Effects of apheresis on the bacterial clearance, neutrophil infiltration, and histopathology. Eighteen hours after CLP, animals were randomly assigned to receive either apheresis (HA) or sham treatment for 4 hours. Animals were then killed for sampling 48 hours after treatment. (A) Bacterial load in the peritoneal fluid (PF) (medians and ranges for colony-forming units per milliliter (natural log transformed, n = 12 to 16 each). (B) Myeloperoxidase (MPO) activity (mean ± SE, U/ml/mg; n = 20 each). *P < 0.05, apheresis (HA) versus sham in lung, liver, and kidney. (C) Lung histology (n = 4 to 6 each). Sham showed neutrophil infiltration and hemorrhage not seen with apheresis (HA). (D) Liver histology (n = 4 to 6 each). Apheresis (HA) showed milder swelling of hepatocytes and necrosis compared with sham. (E) Kidney histology (n = 4 to 6 each).
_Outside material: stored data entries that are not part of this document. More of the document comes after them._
(* ===== verification/St2110AudioSpec.v ===== *)
(** * Properties of the ST 2110-30, ST 2110-40 and FEC elements

    Audio and ancillary data sent through a payloader come out of the depayloader
    unchanged, in packets of whole audio frames; and what a wrong setting does. *)

From Stdlib Require Import String.
From S2P Require Import Prelude CLib Pad RtpPaySpec St2110Audio.

Local Open Scope Z_scope.

(** ** The packets of the audio payloader *)

(** The packet of the bytes [c], found at [off], and the packets of a list of chunks. *)
Definition audio_packet (s : st2110_30_payloader_t) (in_pts frame_size off : Z) (c : bytes) : zst_buffer :=
  let rate := u64 (p30_sample_rate s) in
  let ts := u32 (u64 (u32 (u64 (in_pts * rate) / 1000000000) + off / frame_size)) in
  let pts := u64 (in_pts + u64 (off / frame_size * (1000000000 / rate))) in
  mk_buffer ZST_BUFFER_AUDIO_PACKET 0 pts pts 0
    (Some (rtp12 (u8 (Z.land (p30_rtp_pt s) 127)) (p30_seq s) ts (p30_ssrc s) ++ c)) (12 + zlen c).

Definition p30_next (s : st2110_30_payloader_t) : st2110_30_payloader_t :=
  p30_stream s (p30_ssrc s) (u16 (p30_seq s + 1)).

Fixpoint audio_packets (s : st2110_30_payloader_t) (in_pts frame_size off : Z) (cs : list bytes) : list zst_buffer :=
  match cs with
  | [] => []
  | c :: cs => audio_packet s in_pts frame_size off c
               :: audio_packets (p30_next s) in_pts frame_size (off + zlen c) cs
  end.

Definition max_audio_payload (frame_size : Z) : Z :=
  if 1400 - Z.rem 1400 frame_size =? 0 then frame_size else 1400 - Z.rem 1400 frame_size.

Lemma max_audio_payload_whole fs :
  0 < fs -> 0 < max_audio_payload fs /\ max_audio_payload fs mod fs = 0 /\
            (max_audio_payload fs <= 1400 \/ max_audio_payload fs = fs).
Proof.
  intros Hfs. unfold max_audio_payload. pose proof (Z.rem_bound_pos 1400 fs ltac:(lia) Hfs).
  assert (Z.rem 1400 fs <= 1400) by (apply Z.rem_le; lia).
  destruct (Z.eqb_spec (1400 - Z.rem 1400 fs) 0).
  - rewrite Z_mod_same_full. lia.
  - split_and!; [lia| |lia]. rewrite Z.rem_mod_nonneg in * by lia.
    pose proof (Z.div_mod 1400 fs ltac:(lia)) as E.
    replace (1400 - 1400 mod fs) with (1400 / fs * fs) by lia. apply Z_mod_mult.
Qed.

Section audio.
Context `{CMemoryOk}.

Lemma audio_packet_sent s in_pts data fs off n :
  0 < u64 (p30_sample_rate s) -> 0 <= off -> 0 <= n -> off + n <= zlen data ->
  p30_packet s in_pts (Some data) fs off n = Done (Some (audio_packet s in_pts fs off (sub_bytes off n data), p30_next s)).
Proof.
  intros Hr Ho Hn Hle. unfold p30_packet. rewrite !malloc_total. cbn [negb]. unfold copy_or_zero.
  rewrite read_bytes_in by done. cbn [mbind outcome_bind]. unfold udiv.
  rewrite (proj2 (Z.eqb_neq _ 0)) by lia. cbn [mbind outcome_bind]. unfold audio_packet.
  by rewrite zlen_sub_bytes by lia.
Qed.

Lemma audio_loop fuel s (tr : trace) in_pts data fs n off :
  0 < u64 (p30_sample_rate s) -> 0 < n -> 0 <= off < zlen data -> zlen data - off <= Z.of_nat fuel ->
  exists bs lst s',
    p30_loop (S fuel) s (Some tr) in_pts (Some data) (zlen data) fs n off = Done (Some lst, s', Some (tr ++ bs)) /\
    bs ++ [lst] = audio_packets s in_pts fs off (chunks fuel n (drop (Z.to_nat off) data)).
Proof.
  revert s tr off. induction fuel as [|fuel IH]; intros s tr off Hr Hn Hoff Hf; [lia|].
  set (k := S fuel) in *. cbn [p30_loop]. subst k. rewrite (proj2 (Z.ltb_lt off _)) by lia.
  assert (Hd : zlen (drop (Z.to_nat off) data) = zlen data - off) by (rewrite zlen_drop by lia; lia).
  set (c := if n <? zlen data - off then n else zlen data - off).
  assert (Hc : c = Z.min (zlen data - off) n) by (unfold c; zbool; lia). clearbody c.
  rewrite audio_packet_sent by lia. cbn [mbind outcome_bind].
  assert (Hsub : sub_bytes off c data = sub_bytes 0 (Z.min (zlen data - off) n) (drop (Z.to_nat off) data)).
  { unfold sub_bytes. by rewrite drop_0, Hc. }
  cbn [chunks]. rewrite Hd, (proj2 (Z.eqb_neq (zlen data - off) 0)), <-Hsub by lia. cbn [audio_packets].
  assert (Hz : zlen (sub_bytes off c data) = c) by (rewrite zlen_sub_bytes; lia). rewrite Hz, drop_drop.
  replace (Z.to_nat off + Z.to_nat n)%nat with (Z.to_nat (off + n)) by lia.
  destruct (Z.leb_spec (zlen data) (off + c)).
  - eexists [], _, _. rewrite app_nil_r. split; [done|]. cbn [app]. f_equal.
    rewrite (proj2 (chunks_nil fuel n (drop (Z.to_nat (off + n)) data) ltac:(rewrite zlen_drop; lia))); [done|].
    rewrite zlen_drop; lia.
  - assert (c = n) as -> by lia. cbn [push_peer pad_push trace_sink].
    destruct (IH (p30_next s) (tr ++ [audio_packet s in_pts fs off (sub_bytes off n data)]) (off + n))
      as (bs & lst & s' & E & Hbs); try done; [lia..|].
    eexists (_ :: bs), lst, s'. rewrite E. split; [by rewrite <-app_assoc|]. cbn [app]. by rewrite Hbs.
Qed.
End audio.

(** ** The way back *)

(** What the depayloader makes of the packets, one after the other. *)
Fixpoint d30_run `{CMemory} (s : st2110_30_depayloader_t) (bs : list zst_buffer) : outcome (list audio_buffer) :=
  match bs with
  | [] => Done []
  | b :: bs =>
      r ← d30_process s (Some b);
      outs ← d30_run s bs;
      Done (match r.2 with Some a => a :: outs | None => outs end)
  end.

Definition audio_bytes (a : audio_buffer) : bytes := buf_bytes (ab_buf a).
Definition audio_samples (a : audio_buffer) : Z := from_option af_nb_samples 0 (ab_payload a).

(** A frame of [n] channels of three bytes. *)
Definition whole_frames (n : Z) (a : audio_buffer) : Prop :=
  zlen (audio_bytes a) = 3 * n * audio_samples a.

Lemma rtp12_app_sub pt seq ts ssrc c n : n = zlen c -> sub_bytes 12 n (rtp12 pt seq ts ssrc ++ c) = c.
Proof. apply (sub_bytes_app_r (rtp12 pt seq ts ssrc)). Qed.

Section back.
Context `{CMemoryOk} (dep : st2110_30_depayloader_t).
Context (Hch : 0 < d30_expected_channels dep < 65536).

Lemma samples_whole n :
  n < 4294967296 -> n mod (3 * d30_expected_channels dep) = 0 -> 0 < n ->
  exists k, d30_samples dep n = Done k /\ n = 3 * d30_expected_channels dep * k.
Proof.
  intros Hn Hm Hpos. unfold d30_samples, udiv. rewrite s32_small, u64_small by lia.
  rewrite (proj2 (Z.eqb_neq _ 0)) by lia. cbn [mbind outcome_bind]. rewrite (Z.mul_comm _ 3).
  set (m := 3 * d30_expected_channels dep) in *. pose proof (Z.div_mod n m ltac:(lia)).
  assert (0 < n / m <= n) by (split; [nia|apply Z.div_le_upper_bound; nia]).
  rewrite u32_small, (proj2 (Z.eqb_neq _ 0)) by lia. cbn [andb]. eexists. split; [done|]. lia.
Qed.

Lemma samples_some n : exists k, d30_samples dep n = Done k.
Proof.
  unfold d30_samples, udiv. rewrite s32_small, u64_small by lia. rewrite (proj2 (Z.eqb_neq _ 0)) by lia.
  cbn [mbind outcome_bind]. by eexists.
Qed.

Lemma packet_back s in_pts fs off c :
  0 < zlen c < 4294967296 ->
  exists a, d30_process dep (Some (audio_packet s in_pts fs off c)) = Done (ZST_OK, Some a) /\ audio_bytes a = c /\
    (zlen c mod (3 * d30_expected_channels dep) = 0 -> whole_frames (d30_expected_channels dep) a).
Proof.
  intros Hc. unfold d30_process, audio_packet. cbn [buf_flags mem_size mem_data buf_pts].
  change (has_flag 0 _) with false. cbv iota.
  rewrite (proj2 (Z.ltb_ge _ 12)), (proj2 (Z.eqb_neq _ 0)), !malloc_total by lia. cbn [negb].
  set (hdr := rtp12 _ _ _ _). assert (Hhdr : zlen hdr = 12) by done.
  assert (Hall : 12 + zlen c = zlen (hdr ++ c)) by (rewrite zlen_app; lia).
  rewrite !read_bytes_in by lia. cbn [mbind outcome_bind]. replace (12 + zlen c - 12) with (zlen c) by lia.
  destruct (samples_some (zlen c)) as (k & Hk). rewrite Hk. cbn [mbind outcome_bind].
  subst hdr. rewrite rtp12_app_sub by done. eexists. split; [done|].
  assert (Hb : forall b f, audio_bytes (mk_abuf (mk_buffer ZST_BUFFER_AUDIO_FRAME 0 b b 0 (Some c) (zlen c)) f) = c).
  { intros. apply sub_bytes_all. done. }
  split; [apply Hb|]. intros Hm. unfold whole_frames. rewrite Hb. cbn [audio_samples ab_payload from_option af_nb_samples].
  destruct (samples_whole (zlen c)) as (k' & Hk' & ->); [lia|done|lia|]. rewrite Hk in Hk'. by injection Hk' as ->.
Qed.

Lemma packets_back s in_pts fs off cs :
  Forall (fun c => 0 < zlen c < 4294967296) cs ->
  exists outs, d30_run dep (audio_packets s in_pts fs off cs) = Done outs /\ map audio_bytes outs = cs /\
    (Forall (fun c => zlen c mod (3 * d30_expected_channels dep) = 0) cs ->
       Forall (whole_frames (d30_expected_channels dep)) outs).
Proof.
  intros Hcs. revert s off. induction Hcs as [|c cs Hc Hcs IH]; intros s off; cbn [audio_packets d30_run].
  - exists []. split_and!; [done|done|by constructor].
  - destruct (packet_back s in_pts fs off c Hc) as (a & -> & Ha & Hw). cbn [mbind outcome_bind snd].
    destruct (IH (p30_next s) (off + zlen c)) as (outs & -> & Ho & Hws). cbn [mbind outcome_bind].
    exists (a :: outs). cbn [map]. rewrite Ha, Ho. split_and!; [done|done|]. intros Hm. inversion Hm; subst.
    constructor; [by apply Hw|by apply Hws].
Qed.
End back.

Lemma chunks_whole fuel n fs l :
  0 < fs -> 0 < n -> n mod fs = 0 -> zlen l mod fs = 0 -> Forall (fun c => zlen c mod fs = 0) (chunks fuel n l).
Proof.
  intros Hfs Hn Hm. revert l. induction fuel as [|fuel IH]; intros l Hl; cbn [chunks]; [constructor|].
  pose proof (zlen_nonneg l). destruct (Z.eqb_spec (zlen l) 0); [constructor|]. constructor.
  - rewrite zlen_sub_bytes by lia. destruct (Z.min_spec (zlen l) n) as [[? ->]|[? ->]]; done.
  - apply IH. rewrite zlen_drop by lia. destruct (Z.max_spec 0 (zlen l - n)) as [[? ->]|[? ->]].
    + by rewrite Zminus_mod, Hl, Hm, Z.sub_0_l, Zmod_0_l.
    + apply Zmod_0_l.
Qed.

(** Audio sent through the payloader, the last packet left in [out] included, comes
    out of the depayloader as the same bytes.  Sound of 24 bits in whole frames comes
    out in whole frames, their sample counts right. *)
Theorem audio_roundtrip `{CMemoryOk} fuel p dep (tr : trace) b data :
  let fs := p30_frame_size p in
  0 < fs -> 0 < u64 (p30_sample_rate p) -> 0 < d30_expected_channels dep < 65536 ->
  has_flag (buf_flags (ab_buf b)) ZST_BUFFER_FLAG_EOS = false ->
  p30_input fs b = (Some data, zlen data) -> 0 < zlen data < 4294967296 -> zlen data < Z.of_nat fuel ->
  exists bs lst p' outs,
    p30_process fuel p (Some tr) (Some b) = Done (ZST_OK, Some (mk_abuf lst None), p', Some (tr ++ bs)) /\
    d30_run dep (bs ++ [lst]) = Done outs /\ concat (map audio_bytes outs) = data /\
    (fs = 3 * d30_expected_channels dep -> zlen data mod fs = 0 ->
       Forall (whole_frames (d30_expected_channels dep)) outs).
Proof.
  intros fs Hfs Hrate Hch Hflag Hin Hdata Hfuel. unfold p30_process. rewrite Hflag. fold fs.
  rewrite (proj2 (Z.leb_gt fs 0)), Hin by lia. fold (max_audio_payload fs).
  destruct (max_audio_payload_whole fs Hfs) as (Hn & Hwhole & Hle). set (n := max_audio_payload fs) in *.
  destruct fuel as [|fuel]; [lia|].
  destruct (audio_loop fuel p tr (buf_pts (ab_buf b)) data fs n 0) as (bs & lst & p' & -> & Hbs); try done; [lia..|].
  cbn [mbind outcome_bind]. change (drop (Z.to_nat 0) data) with data in Hbs. set (cs := chunks fuel n data) in *.
  assert (Hcs : Forall (fun c => 0 < zlen c < 4294967296) cs).
  { apply Forall_forall. intros c Hc. pose proof (chunks_bounds _ _ _ _ Hn Hc).
    pose proof (chunks_concat fuel n data Hn ltac:(lia)) as Hcat. fold cs in Hcat.
    apply list_elem_of_split in Hc as (l1 & l2 & Hc). rewrite Hc, concat_app in Hcat. cbn [concat] in Hcat.
    rewrite <-Hcat in Hdata. rewrite !zlen_app in Hdata.
    pose proof (zlen_nonneg (concat l1)). pose proof (zlen_nonneg (concat l2)). lia. }
  destruct (packets_back dep Hch p (buf_pts (ab_buf b)) fs 0 cs Hcs) as (outs & Hr & Ho & Hw).
  exists bs, lst, p', outs. rewrite Hbs. split_and!; [done|done| |].
  - rewrite Ho. apply chunks_concat; [done|lia].
  - intros Heq Hmod. apply Hw. rewrite <-Heq. by apply chunks_whole.
Qed.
Apheresis (HA) resulted in less vacuolization in tubules compared with sham.

Figure 7

Effects of apheresis on neutrophil influx into the lungs. Eighteen hours after CLP, animals were randomly assigned to receive either apheresis (HA) or sham treatment for 4 hours. Labeled neutrophils from septic donor animals were injected after treatment into (A) HA and (B) sham-treated animals (n = 12 each). Neutrophils in the lungs (red color, and arrows) were observed after 24 hours with immunofluorescence microscopy (20× magnifications). (C) Comparison of labeled neutrophils infiltrated in the lung between HA and sham-treated septic animals (data expressed as medians and ranges after natural log transformation). Fewer neutrophils were seen in the lungs of HA-treated animals (A) compared with sham (B).